Ive had my last pizza for this year. Yeah, no more Texas Barbecue, no more garlic sauce, no dipping chicken - I'm over it all. Had one last night and I realised that it's not good. So I'm pretty ok with that in the same way David was told by God to cut his baby in two, that sort of ok.

I watched some funny YouTube videos this week, had me in hysterics. Humans are dumb and we know it - we know it more when we voice over animals and we realise we're a silly but special life form.

Couldn't open an cash ISA last week because I sent my passport to the DVLA but in a random and seemingly frustratingly series of events, I found copies of it which I thought I hadn't got. Thankfully for my unrelated frustration - it lead me to jubilation. Funny how that works. Just goes to show, if you just take everything as it comes and are open to it, you might discover something, kinda like be a scientist waiting for a major breakthrough. Strange analogy but there you go.

Been taking my iPad to work and been loving it - team meetings are way more fun, turn the sound off and you can get in at least 30mins of gaming before people realise that you're expressions don't seem to fit the meeting on User Interface and User experience improvements. That day actually I woke up feeling tired because I went to bed late and because of this I was frustrated(much like me finding my passport copies- sorta the same scenario ) and I could feel myself being edgy, feeling impatient stuff like that but the good thing was that I knew it and could manage it...I felt like I was micromanaging myself. That's not a good day: managing yourself.

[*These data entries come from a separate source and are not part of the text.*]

(* ===== verification/InForce.v ===== *)
(** * The rules stay in force

    The programs only read the tries of the filter, and the agent only takes flows
    out of the flow map: once programmed, the rules stay what they are, whatever the
    programs and the agent do. *)
From stdpp Require Import relations.
From S2P Require Import Prelude Machine Types Kernel Maps Safety PacketUtils Filter.
From S2P Require Import Flows Concurrency Programs Credits Collect Evictions.

(** A call that leaves the tries alone. *)
Definition keeps_tries X (e : helper X) : Prop :=
  match e with
  | bpf_map_update_elem m _ _ _ | elem_write m _ _ | bpf_map_delete_elem m _ => map_type m <> LPM_TRIE
  | _ => True
  end.

Section InForce.
Context {H : Host} {K : Kernel} {KL : KernelLaws K}.
Implicit Types w : world.

(** The tries are the same. *)
Definition same_tries w w' : Prop := ∀ m, map_type m = LPM_TRIE -> w_map w' m = w_map w m.

Lemma writes_keeps_tries {A} ms rs (p : prog A) :
  writes ms rs p -> Forall (λ m, map_type m <> LPM_TRIE) ms -> calls keeps_tries p.
Proof.
  rewrite list.Forall_forall. intros Hp Hms. apply (calls_mono (λ _, helper_writes ms rs)); [by apply writes_calls|].
  intros X [] He; cbn in *; try done; by apply Hms.
Qed.

Lemma helper_keeps_tries {X} cpu (e : helper X) w :
  keeps_tries X e -> same_tries w (helper_sem cpu e w).2.
Proof.
  intros He m Hm.
  assert (Hw : ∀ m', map_type m' <> LPM_TRIE -> helper_writes [m'] [] e -> w_map (helper_sem cpu e w).2 m = w_map w m).
  { intros m' Hm' Hw. apply (helper_sem_map_frame cpu e [m'] []); [done|]. intros Hin. apply list_elem_of_singleton in Hin. congruence. }
  destruct e; cbn in He; try done; try by (apply (Hw _ He), list_elem_of_here).
  all: cbn; repeat case_match; done.
Qed.

Lemma calls_sample rate : calls keeps_tries (sample rate).
Proof. unfold sample, sampled_out. repeat (apply calls_bind; [|intros ?]); by repeat case_match. Qed.

Lemma program_keeps_tries cfg p : calls keeps_tries (program_code cfg p).
Proof.
  destruct (is_monitor p) eqn:Em.
  - destruct p; try done. cbn [program_code].
    assert (Hp : ∀ pkt eth s, calls keeps_tries (process_packet cfg skb pkt eth s direction)).
    { intros pkt eth s. eapply writes_keeps_tries; [apply process_packet_footprint|]. by repeat constructor. }
    assert (Hf : ∀ s, calls keeps_tries (parse_and_filter cfg skb s direction)).
    { intros s. unfold parse_and_filter. apply calls_bind; [done|]. intros ts.
      apply calls_bind; [by destruct (fill_ethhdr _ _ _ _ _)|]. intros [[verdict pkt] eth].
      case_match; [done|]. apply calls_bind.
      { eapply writes_keeps_tries; [apply check_and_apply_filter_writes|]. by repeat constructor. }
      intros [skip fs]. case_match.
      - apply calls_bind; [apply calls_sample|]. intros keep. by repeat case_match.
      - by case_match. }
    unfold flow_monitor. case_match; [|apply Hf]. apply calls_bind; [apply calls_sample|].
    intros keep. case_match; [done|apply Hf].
  - eapply writes_keeps_tries; [by apply program_footprint|]. destruct p; try done; by repeat constructor.
Qed.

Definition pool_keeps {A} (ps : pool A) : Prop := Forall (λ t, calls keeps_tries t.2) ps.

Lemma pool_step_tries {A} (ps ps' : pool A) w w' :
  pool_step (ps, w) (ps', w') -> pool_keeps ps -> pool_keeps ps' /\ same_tries w w'.
Proof.
  intros Hs Hps. inversion Hs as [i cpu p p' ps0 w0 w1 Hi Hp]; subst.
  pose proof (list.Forall_lookup_1 _ _ _ _ Hps Hi) as Hc. cbn in Hc.
  destruct p as [a| |X e k]; cbn in Hp; [done..|]. destruct Hc as [He Hk].
  pose proof (helper_keeps_tries cpu e w He) as Hsame. destruct (helper_sem cpu e w) as [x w1].
  injection Hp as <- <-. split; [|exact Hsame]. apply list.Forall_insert; [done|]. apply Hk.
Qed.

Lemma take_same_tries (id : flow_id) f w w' :
  LookupAndDelete aggregated_flows id w = (Some f, w') -> same_tries w w'.
Proof.
  unfold LookupAndDelete. case_match; [|done]. intros [= _ <-] m Hm.
  exact (helper_keeps_tries 0 (bpf_map_delete_elem aggregated_flows id) w ltac:(done) m Hm).
Qed.

(** Whatever the programs and the agent do, the tries stay the same. *)
Lemma agent_same_tries cfg l w ps w' taken :
  rtc agent_step (programs cfg l, w, []) (ps, w', taken) -> same_tries w w'.
Proof.
  assert (Hgen : ∀ s s' : pool Z * world * list (flow_id * flow_metrics), rtc agent_step s s' ->
    pool_keeps s.1.1 -> same_tries s.1.2 s'.1.2).
  { induction 1 as [s|s1 s2 s3 H12 _ IH]; [done|]. intros Hk.
    assert (Hstep : pool_keeps s2.1.1 /\ same_tries s1.1.2 s2.1.2).
    { destruct H12 as [ps1 w1 ps2 w2 t Hs|ps1 w1 i f w2 t Ht]; cbn [fst snd] in *.
      - by apply pool_step_tries in Hs.
      - split; [done|]. by eapply take_same_tries. }
    destruct Hstep as [Hk' Hs]. intros m Hm. rewrite (IH Hk' m Hm). by apply Hs. }
  intros Hs. apply (Hgen _ _ Hs). cbn [fst]. unfold pool_keeps, programs. apply list.Forall_fmap.
  apply list.Forall_true. intros [cpu p]. apply program_keeps_tries.
Qed.

Lemma agent_steps_wf {A} (s s' : pool A * world * list (flow_id * flow_metrics)) :
  rtc agent_step s s' -> world_wf s.1.2 -> world_wf s'.1.2.
Proof.
  induction 1 as [s|s1 s2 s3 H12 _ IH]; [done|]. intros Hw. apply IH.
  destruct H12 as [ps1 w1 ps2 w2 t Hs|ps1 w1 i f w2 t Ht]; cbn [fst snd] in *.
  - inversion Hs as [j cpu p p' ps0 w0 w0' Hj Hp]; subst.
    destruct p as [a| |X e k]; cbn in Hp; [done..|]. pose proof (helper_sem_wf cpu e w1 Hw) as Hw'.
    destruct (helper_sem cpu e w1). by injection Hp as <- <-.
  - by destruct (taken_out w1 i f w2 Hw Ht) as (_ & _ & _ & _ & _ & _ & ? & _).
Qed.
End InForce.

Note to myself. Turn off phone a hour before bed to prevent anything/anyone from preventing you going to bed. again, a strange quirky realisation. Maybe in learning.

It's getting real nice weather wise, winter is on its way out and I say outside with the guys yesterday in the sunshine. We solved the problems of the world in 30 minutes. It's funny how you know that you're 25 and that you don't want to do that forever - sitting in the city, in the sun around people is fun, even now but I can see myself wanting to be in open spaces in the coming years...less artificial.

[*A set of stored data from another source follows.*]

(** * Z-stack projection: focus detection and bounded projection

    A shallow embedding of [automatic-z-projections/z-projection_v2.py]
    (class [ImageProjector]) and the properties of its range selection,
    focus scoring, projection and per-timepoint report.

    Conventions of the embedding:
    - Python integers are [Z]; indices produced by numpy ([argmax]) are
      naturals injected into [Z];
    - a numpy array of shape (Y, X) is a list of rows ([plane]), an array of
      shape (Z, Y, X) a list of planes ([volume]); the 4-D image of a TIFF
      file is the list of its volumes along the time axis together with its
      [shape] tuple;
    - intensities are integers held in [Z], of the integer dtype recorded
      with the image ([img_dtype]); where numpy computes in or casts to
      uint16 the wrap-around is written out ([wrap16]), and where the cast
      is refused the exception is raised;
    - [best_z] and [total_z] are Python integers as the annotations of
      [calculate_projection_range] say, without a machine width;
    - an exception is the [Raise] branch of [result]; a [try/except] is a
      match on it;
    - the object [self], the files written by [imsave] and the lines written
      by [print] are the state threaded through [process_tiff_file]. *)

From Stdlib Require Import ZArith List String Bool Lia Arith Permutation Sorted.
Import ListNotations.
Open Scope string_scope.
Open Scope Z_scope.

(** ** Exceptions *)

Inductive exn : Type :=
| ValueError (msg : string)
| IndexError (msg : string)
| TypeError (msg : string).

Inductive result (A : Type) : Type :=
| Ok (a : A)
| Raise (e : exn).

Arguments Ok {A} a.
Arguments Raise {A} e.

Definition bind {A B : Type} (r : result A) (k : A -> result B) : result B :=
  match r with
  | Ok a => k a
  | Raise e => Raise e
  end.

Notation "x <- r ;; k" := (bind r (fun x => k))
  (at level 61, r at next level, right associativity).
Notation "' p <- r ;; k" := (bind r (fun p => k))
  (at level 61, p pattern, r at next level, right associativity).

(** [str(e)] for the exceptions raised here: the message. *)
Definition exn_str (e : exn) : string :=
  match e with
  | ValueError msg => msg
  | IndexError msg => msg
  | TypeError msg => msg
  end.

(** ** Arrays *)

Definition plane := list (list Z).
Definition volume := list plane.

Definition pixel (p : plane) (y x : nat) : Z := nth x (nth y p []) 0.

(** The values met along axis 0 of a stack at pixel (y, x). *)
Definition along_axis0 (stack : volume) (y x : nat) : list Z :=
  map (fun p => pixel p y x) stack.

(** A reduction over axis 0 of an array of shape (n, dy, dx). *)
Definition reduce_axis0 (f : list Z -> Z) (dy dx : nat) (stack : volume) : plane :=
  map (fun y => map (fun x => f (along_axis0 stack y x)) (seq 0 dx)) (seq 0 dy).

(** Unsigned 16-bit wrap-around. *)
Definition wrap16 (z : Z) : Z := z mod 65536.

Definition astype_uint16 (p : plane) : plane := map (map wrap16) p.

(** The integer dtypes an image can have.  Pixels are integers here:
    floating-point images are not represented. *)
Inductive dtype : Type :=
| uint8 | uint16 | uint32 | uint64
| int8 | int16 | int32 | int64.

Definition dtype_name (d : dtype) : string :=
  match d with
  | uint8 => "uint8" | uint16 => "uint16" | uint32 => "uint32" | uint64 => "uint64"
  | int8 => "int8" | int16 => "int16" | int32 => "int32" | int64 => "int64"
  end.

(** [np.can_cast(d, np.uint16, casting='same_kind')]: the unsigned kinds
    only; a signed integer is of a higher kind than an unsigned one. *)
Definition can_cast_same_kind_uint16 (d : dtype) : bool :=
  match d with
  | uint8 | uint16 | uint32 | uint64 => true
  | int8 | int16 | int32 | int64 => false
  end.

(** The cast that [np.concatenate(..., dtype=np.uint16)] applies to an
    array of dtype [d] under its default [casting='same_kind']: a wrap to 16
    bits when the cast is allowed, a [TypeError] otherwise. *)
Definition cast_same_kind_uint16 (d : dtype) (p : plane) : result plane :=
  if can_cast_same_kind_uint16 d then Ok (astype_uint16 p)
  else Raise (TypeError ("Cannot cast array data from dtype('" ++ dtype_name d ++
                         "') to dtype('uint16') according to the rule 'same_kind'")).

(** [np.sum(..., dtype=np.uint16)] at one pixel: the accumulator is a
    uint16, every addition wraps. *)
Definition sum_uint16 (l : list Z) : Z :=
  fold_left (fun acc v => wrap16 (acc + v)) l 0.

(** [np.mean(..., axis=0, dtype=np.uint16)] at one pixel.  numpy sums with
    the requested dtype, then divides the sum by the number of items with
    [true_divide(ret, rcount, out=ret, casting='unsafe')]: the quotient of a
    uint16 by the count, cast back to uint16, that is truncated.  The sum is
    below 2^16, so the quotient is the integer quotient.  (For an empty
    stack numpy casts a NaN; [Z.div] gives 0 there, and no caller below
    reaches that case.) *)
Definition mean_uint16 (l : list Z) : Z :=
  sum_uint16 l / Z.of_nat (List.length l).

(** [np.max] at one pixel of a non-empty stack. *)
Definition max_list (l : list Z) : Z :=
  match l with
  | [] => 0
  | v :: l' => fold_left Z.max l' v
  end.

(** [range(start, stop)]. *)
Definition py_range (start stop : Z) : list Z :=
  map (fun i => start + Z.of_nat i) (seq 0 (Z.to_nat (stop - start))).

(** [indices[0]] and [indices[-1]] on a range. *)
Definition range_first (indices : list Z) : result Z :=
  match indices with
  | [] => Raise (IndexError "range object index out of range")
  | i :: _ => Ok i
  end.

Definition range_last (indices : list Z) : result Z :=
  match rev indices with
  | [] => Raise (IndexError "range object index out of range")
  | i :: _ => Ok i
  end.

(** [a.take(i, axis=0)] for one index: negative indices count from the end,
    anything outside [-n, n) raises. *)
Definition take1 {A : Type} (a : list A) (i : Z) : result A :=
  let n := Z.of_nat (List.length a) in
  let j := if i <? 0 then i + n else i in
  if (0 <=? j) && (j <? n) then
    match nth_error a (Z.to_nat j) with
    | Some v => Ok v
    | None => Raise (IndexError "index out of range")
    end
  else Raise (IndexError "index out of range").

(** [a.take(indices, axis=0)]. *)
Fixpoint take {A : Type} (a : list A) (indices : list Z) : result (list A) :=
  match indices with
  | [] => Ok []
  | i :: rest =>
      v <- take1 a i ;;
      vs <- take a rest ;;
      Ok (v :: vs)
  end.

(** ** The projector object *)

(** One sheet of the report: the five columns of [report_data[stem]]. *)
Record report : Type := {
  Timepoint : list Z;
  Numb_projected_z : list Z;
  Type_of_proj : list string;
  Start_z : list Z;
  Stop_z : list Z
}.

Need to run more, the evening sunlight makes me sluggish, sleepy and lethargic but I'll soon kick out of it! My running partner is out of commission so I'll have to do some solo running for a while. I consider the last week rest. Rest is good. But gonna start pumping it up.

Provisional license should being arriving in the next couple is days...Ive been thinking to do my drivers license for both cars and motorcycles but I may not actually buy one but then again, I might - very undecided about gas fuel emissions and the congestion of cars on the road, however want to use it to travel. heyho - see how that goes .

It's Friday, I've just had 2 beers with work people to commemorate the moving on of a colleague. Made me think a bit about how Life, ironically. I guess sometimes its just time to throw the towel in and let the experiance of the last couple of years percolate. I'm not sure the familiarity of this is encouraging or not. I imagine it is.

I was thinking as I walked back from the pub about the principles that surely every man must define for themselves as the cornerstones to their actions, character and way of life. I guess the pub made me realise that it is a generalisation of how society thinks they should socialise - and how it's not my preference. This makes me think that I should define my preferences in life. Not only that, but everything else that comes across in life - everything can be analysed for its merits agains ones core principles. Do people do that?

Heading back home now. Weekend.

Drinking beer makes me tired.What's the meaning of life anyway?